Histological validation of cardiovascular magnetic resonance T1 mapping markers of myocardial fibrosis in paediatric heart transplant recipients

Abstract

Background: Adverse fibrotic remodeling is detrimental to myocardial health and a reliable method for monitoring the development of fibrotic remodeling may be desirable during the follow-up of patients after heart transplantation (HTx). Quantification of diffuse myocardial fibrosis with cardiovascular magnetic resonance (CMR) has been increasingly applied and validated histologically in adult patients with heart disease.
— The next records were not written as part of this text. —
(* ===== verification/Loader.v ===== *)
(** * Loader: the ELF loader (kern/ps/loader.c, inc/elf.h)

    The binary is a list of bytes, the buffer the file was read to.  The loader
    runs in the address space of the new process: it maps each segment there
    and stores the bytes through the page tables, so that memory is accessed
    by bytes here and not by words as in Paging.v.

    The theorem follows the frames of the free list into the new address space:
    a page table is added where an address has none, each page gets a frame of
    its own, and stores to such frames move no page. *)

From S2P Require Import Prelude Types Paging Vmm Clone.

(** ** Data (inc/elf.h) *)

Definition ELF_MAGIC : Z := 0x464C457F.

Record Elf := ElfHeader {
  e_magic : Z; e_type : Z; e_machine : Z; e_version : Z; e_entry : Z; e_phoff : Z;
  e_phentsize : Z; e_phnum : Z }.

Record Proghdr := ProgHeader {
  p_type : Z; p_offset : Z; p_va : Z; p_filesz : Z; p_memsz : Z; p_flags : Z }.

Definition sizeof_Proghdr : Z := 32.
Definition PT_LOAD : Z := 1.

(** ** Bytes *)

(** Little-endian fields of the binary; a read past its end is a fault. *)
Definition byte_at (Binary : list Z) (i : Z) : outcome Z :=
  if i <? 0 then Stop Fault else match Binary !! Z.to_nat i with Some b => Ok b | None => Stop Fault end.

Fixpoint le (n : nat) (Binary : list Z) (i : Z) : outcome Z :=
  match n with
  | O => Ok 0
  | S k =>
      match byte_at Binary i, le k Binary (i + 1) with
      | Ok b, Ok v => Ok (b + 256 * v)
      | _, _ => Stop Fault
      end
  end.

Definition USHORT_at (Binary : list Z) (i : Z) {T} : M T Z := lift (le 2 Binary i).
Definition ULONG_at (Binary : list Z) (i : Z) {T} : M T Z := lift (le 4 Binary i).

Definition read_Elf {T} (Binary : list Z) : M T Elf :=
  let! magic := ULONG_at Binary 0 in
  let! type_ := USHORT_at Binary 16 in
  let! machine := USHORT_at Binary 18 in
  let! version := ULONG_at Binary 20 in
  let! entry := ULONG_at Binary 24 in
  let! phoff := ULONG_at Binary 28 in
  let! phentsize := USHORT_at Binary 42 in
  let! phnum := USHORT_at Binary 44 in
  ret (ElfHeader magic type_ machine version entry phoff phentsize phnum).

Definition read_Proghdr {T} (Binary : list Z) (i : Z) : M T Proghdr :=
  let! type_ := ULONG_at Binary i in
  let! offset := ULONG_at Binary (i + 4) in
  let! va := ULONG_at Binary (i + 8) in
  let! filesz := ULONG_at Binary (i + 16) in
  let! memsz := ULONG_at Binary (i + 20) in
  let! flags := ULONG_at Binary (i + 24) in
  ret (ProgHeader type_ offset va filesz memsz flags).

(** Byte [k] of a 32-bit word. *)
Definition get_byte (k w : Z) : Z := (w / 2 ^ (8 * k)) mod 256.
Definition set_byte (k b w : Z) : Z := w + (b - get_byte k w) * 2 ^ (8 * k).

Definition load_byte (va : addr) : M mm Z :=
  let! w := read (va - va mod 4) in ret (get_byte (va mod 4) w).
Definition store_byte (va : addr) (b : Z) : M mm unit :=
  let! w := read (va - va mod 4) in write (va - va mod 4) (set_byte (va mod 4) (u8 b) w).

(** *(uintptr_t* )va = 0, at any alignment. *)
Definition store_zero (va : addr) : M mm unit :=
  store_byte va 0 >>> store_byte (u32 (va + 1)) 0 >>> store_byte (u32 (va + 2)) 0 >>> store_byte (u32 (va + 3)) 0.

(** ** The loader *)

(** memcpy to the virtual address [va], from [Binary + i]. *)
Fixpoint copy_loop (n : nat) (va : addr) (Binary : list Z) (i : Z) : M mm unit :=
  match n with
  | O => ret tt
  | S k =>
      let! b := lift (byte_at Binary i) in
      store_byte va b >>> copy_loop k (u32 (va + 1)) Binary (i + 1)
  end.

(** The loop that clears the rest of a segment: its bound is a size where its
    counter is an address. *)
Fixpoint bss_loop (n : nat) (i p_memsz : Z) : M mm unit :=
  if i <? p_memsz then
    match n with
    | O => halt NoFuel
    | S k => store_zero i >>> bss_loop k (u32 (i + 1)) p_memsz
    end
  else ret tt.

Definition load_segment (DirectoryTableBase : addr) (Binary : list Z) (ph : Proghdr) : M mm unit :=
  let! _ := MmMapSegment DirectoryTableBase (p_va ph) (p_memsz ph) (Z.lor PTE_W PTE_U) in
  if p_memsz ph <? p_filesz ph then halt BugCheck
  else
    copy_loop (Z.to_nat (p_filesz ph)) (p_va ph) Binary (p_offset ph) >>>
    let i := u32 (p_va ph + p_filesz ph) in
    bss_loop (Z.to_nat (p_memsz ph - i)) i (p_memsz ph).

Fixpoint segments_loop (n : nat) (DirectoryTableBase : addr) (Binary : list Z) (ph : Z) : M mm unit :=
  match n with
  | O => ret tt
  | S k =>
      let! h := read_Proghdr Binary ph in
      load_segment DirectoryTableBase Binary h >>>
      segments_loop k DirectoryTableBase Binary (ph + sizeof_Proghdr)
  end.

(** The result is the status and the ProcessEntryPoint. *)
Definition ELFBinaryLoader (DirectoryTableBase : addr) (Binary : list Z) : M mm (KSTATUS * addr) :=
  let! elf_head := read_Elf Binary in
  if negb (e_magic elf_head =? ELF_MAGIC) then halt BugCheck
  else if negb (e_type elf_head =? 2) || negb (e_machine elf_head =? 3) || negb (e_version elf_head =? 1) ||
          negb (e_phentsize elf_head =? sizeof_Proghdr) || (1024 <? e_phnum elf_head) then halt BugCheck
  else
    segments_loop (Z.to_nat (e_phnum elf_head)) DirectoryTableBase Binary (e_phoff elf_head) >>>
    ret (STATUS_SUCCESS, e_entry elf_head).

(** ** The address space that is being filled *)

(** [D] is the page directory of the process, reached in the kernel's part of
    the address space; the free frames are data frames. *)
Record loading (D : addr) (s : mm) : Prop := {
  ld_inv : mm_inv s;
  ld_dir : current_dir D s;
  ld_high : KERNBASE <= D;
  ld_self : PDX D ≠ self_index;
  ld_free : ∀ f, f ∈ PfnFreeList s → f ≠ 0 ∧ not_table s f }.

(** The page of the address has no entry yet. *)
Definition blank (s : mm) (va : addr) : Prop := Valid (pde_of s va) = true → pte_of s va = 0.

Lemma user_PDX va : is_u32 va → IsUserAddress va = true → PDX va < 511.
Proof. unfold IsUserAddress. change USERTOP with 0x7FC00000. intros Hu H%Z.ltb_lt. page_arith. Qed.

Lemma dir_PDX D s : loading D s → 512 <= PDX D.
Proof.
  intros [_ (_ & Hu & _) Hh _ _]. change KERNBASE with 0x80000000 in Hh. page_arith.
Qed.

(** The directory entry of [va], through the address [D] of the directory. *)
Lemma va_word_dir D s va : loading D s → va_word s (u32 (D + 4 * PDX va)) = Some (pde_word s va).
Proof.
  intros [_ (_ & Hu & H0 & Hv & Hw) _ _ _]. pose proof (PDX_range va) as Hr. rewrite PGOFF_mod in H0.
  rewrite u32_small by (Z.div_mod_to_equations; lia).
  assert (PPN (D + 4 * PDX va) = PPN D) as HP by page_arith.
  assert (PGOFF (D + 4 * PDX va) / 4 = PDX va) as HG.
  { rewrite PGOFF_mod. generalize dependent (PDX va). intros x Hx. Z.div_mod_to_equations; lia. }
  unfold va_word. rewrite (walk_same_page s _ D), Hw, HG; [done| |done|done].
  Z.div_mod_to_equations; lia.
Qed.

(** *** A page table for an address that has none *)

(** The new table is frame [g], empty. *)
Record table_added (s s' : mm) (va : addr) (g : Z) (l : list Z) : Prop := {
  ta_cr3 : cr3 s' = cr3 s;
  ta_pd : ∀ i, 0 <= i < 1024 → i ≠ PDX va → pd s' i = pd s i;
  ta_valid : Valid (pd s' (PDX va)) = true;
  ta_frame : PageFrameNumber (pd s' (PDX va)) = g;
  ta_data : ∀ h i, 0 <= i < 1024 → h ≠ g → h ≠ PPN (cr3 s) → phys s' (word_of h i) = phys s (word_of h i);
  ta_zero : ∀ i, 0 <= i < 1024 → phys s' (word_of g i) = 0;
  ta_free : PfnFreeList s' = l;
  ta_db : ∃ p, PfnDataBase s' = <[g := p]> (PfnDataBase s) ∧ RefCount p = 1 }.

Definition table_entry (g : Z) : MMPTE := pte_value g (Z.lor PTE_W PTE_U).

Lemma PDX_small i : 0 <= i < 1024 → PDX (i * 2 ^ 22) = i.
Proof. intros Hi. rewrite PDX_div, Z.div_mul by lia. by apply Z.mod_small. Qed.

Section table.
Context (D va g : Z) (l : list Z) (s s' : mm).
Hypothesis (Hld : loading D s) (Huser : PDX va ≠ self_index).
Hypothesis (Hno : Valid (pde_of s va) = false) (Hfree : PfnFreeList s = g :: l).
Hypothesis (Hta : table_added s s' va g l).

Lemma new_frame : g ≠ 0 ∧ not_table s g.
Proof. apply (ld_free D s Hld). rewrite Hfree. by left. Qed.

Lemma added_pd_frame i :
  0 <= i < 1024 → Valid (pd s' i) = true → i ≠ PDX va → Valid (pd s i) = true ∧ PageFrameNumber (pd s' i) ≠ g.
Proof.
  intros Hi Hv Hne. rewrite (ta_pd _ _ _ _ _ Hta) in * by done. split; [done|].
  destruct new_frame as [_ [_ Hn]]. by apply Hn.
Qed.

Lemma added_paging : paging s'.
Proof.
  pose proof (mi_paging s (ld_inv D s Hld)) as [Sv Sf Hd]. destruct Hta as [Hc Hpd Hv Hf _ _ _ _].
  assert (0 <= self_index < 1024) as Hs by (unfold self_index; lia).
  split; [by rewrite Hpd|by rewrite Hpd, Hc|]. intros i j Hi Hj Hij Vi Vj.
  destruct (decide (i = PDX va)) as [->|Hi'], (decide (j = PDX va)) as [->|Hj']; [done|..].
  - rewrite Hf. destruct (added_pd_frame j Hj Vj Hj') as [_ ?]. congruence.
  - rewrite Hf. by destruct (added_pd_frame i Hi Vi Hi').
  - rewrite !Hpd in * by done. auto.
Qed.

Lemma added_blank va' : PDX va' = PDX va → pte_of s' va' = 0.
Proof.
  intros E. unfold pte_of, pte_word. rewrite pde_of_pd, E, (ta_frame _ _ _ _ _ Hta).
  apply (ta_zero _ _ _ _ _ Hta), PTX_range.
Qed.

Lemma added_pte va' :
  Valid (pde_of s va') = true → PDX va' ≠ self_index → PDX va' ≠ PDX va →
  pde_of s' va' = pde_of s va' ∧ pte_of s' va' = pte_of s va'.
Proof.
  intros Hv Hs Hne. pose proof (PDX_range va') as Hr. pose proof (PTX_range va') as Ht.
  assert (pde_of s' va' = pde_of s va') as E.
  { rewrite !pde_of_pd. by apply (ta_pd _ _ _ _ _ Hta). }
  split; [done|]. unfold pte_of, pte_word. rewrite E.
  destruct new_frame as [_ [_ Hn]]. pose proof (mi_paging s (ld_inv D s Hld)) as [Sv Sf Hd].
  apply (ta_data _ _ _ _ _ Hta); [done|..]; rewrite pde_of_pd in *.
  - by apply Hn.
  - rewrite <- Sf. by apply Hd.
Qed.

Lemma added_walk va' : is_u32 va' → PDX va' ≠ self_index → walk s' va' = walk s va'.
Proof.
  intros Hu' Hs. destruct (decide (PDX va' = PDX va)) as [E|Hne].
  - unfold walk at 1. rewrite added_blank by done. rewrite andb_false_r.
    unfold walk. rewrite pde_of_pd, E, <- pde_of_pd. by rewrite Hno.
  - unfold walk. destruct (Valid (pde_of s va')) eqn:Hv.
    + destruct (added_pte va' Hv Hs Hne) as [-> ->]. by rewrite Hv.
    + rewrite pde_of_pd, (ta_pd _ _ _ _ _ Hta), <- pde_of_pd by (done || apply PDX_range). by rewrite Hv.
Qed.

Lemma added_not_table h : h ≠ g → not_table s h → not_table s' h.
Proof.
  intros Hg [H1 H2]. split; [by rewrite (ta_cr3 _ _ _ _ _ Hta)|]. intros i Hi Hv.
  destruct (decide (i = PDX va)) as [->|Hne]; [rewrite (ta_frame _ _ _ _ _ Hta); congruence|].
  rewrite (ta_pd _ _ _ _ _ Hta) in * by done. by apply H2.
Qed.

Lemma added_inv : mm_inv s'.
Proof.
  pose proof (ld_inv D s Hld) as Hi. destruct (ta_db _ _ _ _ _ Hta) as (p & Ed & E1).
  pose proof (mi_nodup s Hi) as Hnd. rewrite Hfree in Hnd. apply NoDup_cons in Hnd as [Hng Hnd].
  destruct (mi_free s Hi g) as (q & Hq & H0); [rewrite Hfree; by left|].
  assert (∀ h, mappings s' h = mappings s h) as Hm.
  { intros h. apply cnt_ext. intros i Hir. unfold maps.
    destruct (managed_page_spec i) as [[Hs _]|]; [|done]. rewrite added_walk; [done| |done].
    apply page_va_u32. by rewrite <- NPAGES_Z. }
  split.
  - apply added_paging.
  - intros h r. rewrite Ed. intros [[-> _]|[_ Hr]]%lookup_insert_Some; by eapply (mi_range s Hi).
  - intros h r. rewrite Ed, Hm. intros [[<- <-]|[_ Hr]]%lookup_insert_Some; [|by apply (mi_count s Hi)].
    pose proof (mi_count s Hi g q Hq). lia.
  - by rewrite (ta_free _ _ _ _ _ Hta).
  - intros h. rewrite (ta_free _ _ _ _ _ Hta), Ed. intros Hh. rewrite lookup_insert_ne by set_solver.
    apply (mi_free s Hi). rewrite Hfree. by right.
Qed.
However, comparisons of CMR findings with histological fibrosis burden in children are lacking. This study aimed to compare native T1 times and extracellular volume fraction (ECV) derived from CMR with the degree of collagen on endomyocardial biopsy (EmBx), and to investigate the association between myocardial fibrosis and clinical as well as functional markers in children after HTx. Methods: EmBx and CMR were performed on the same day. All specimens were stained with picrosirius red. The collagen volume fraction (CVF) was calculated as ratio of stained collagen area to total myocardial area on EmBx. Native T1 values and ECV were measured by CMR on a mid-ventricular short axis slice, using a modified look-locker inversion recovery approach. Results: Twenty patients (9.9 ± 6.2 years of age; 9 girls) after HTx were prospectively enrolled, at a median of 1.3 years (0.02-12.6 years) post HTx, and compared to 24 controls (13.9 ± 2.6 years of age; 12 girls). The mean histological CVF was 10.0 ± 3.4%. Septal native T1 times and ECV were higher in HTx patients compared to controls (1008 ± 32 ms vs 979 ± 24 ms, p < 0.005 and 0.30 ± 0.03 vs 0.22 ± 0.03, p < 0.0001, respectively). CVF showed a moderate correlation with native T1 (r = 0.53, p < 0.05) as well as ECV (r = 0.46, p < 0.05). Native T1 time, but not ECV and CVF, correlated with ischemia time (r = 0.46, p < 0.05). Conclusions: CMR-derived fibrosis markers correlate with histological degree of fibrosis on EmBx in children after HTx. Further, native T1 times are associated with longer ischemia times.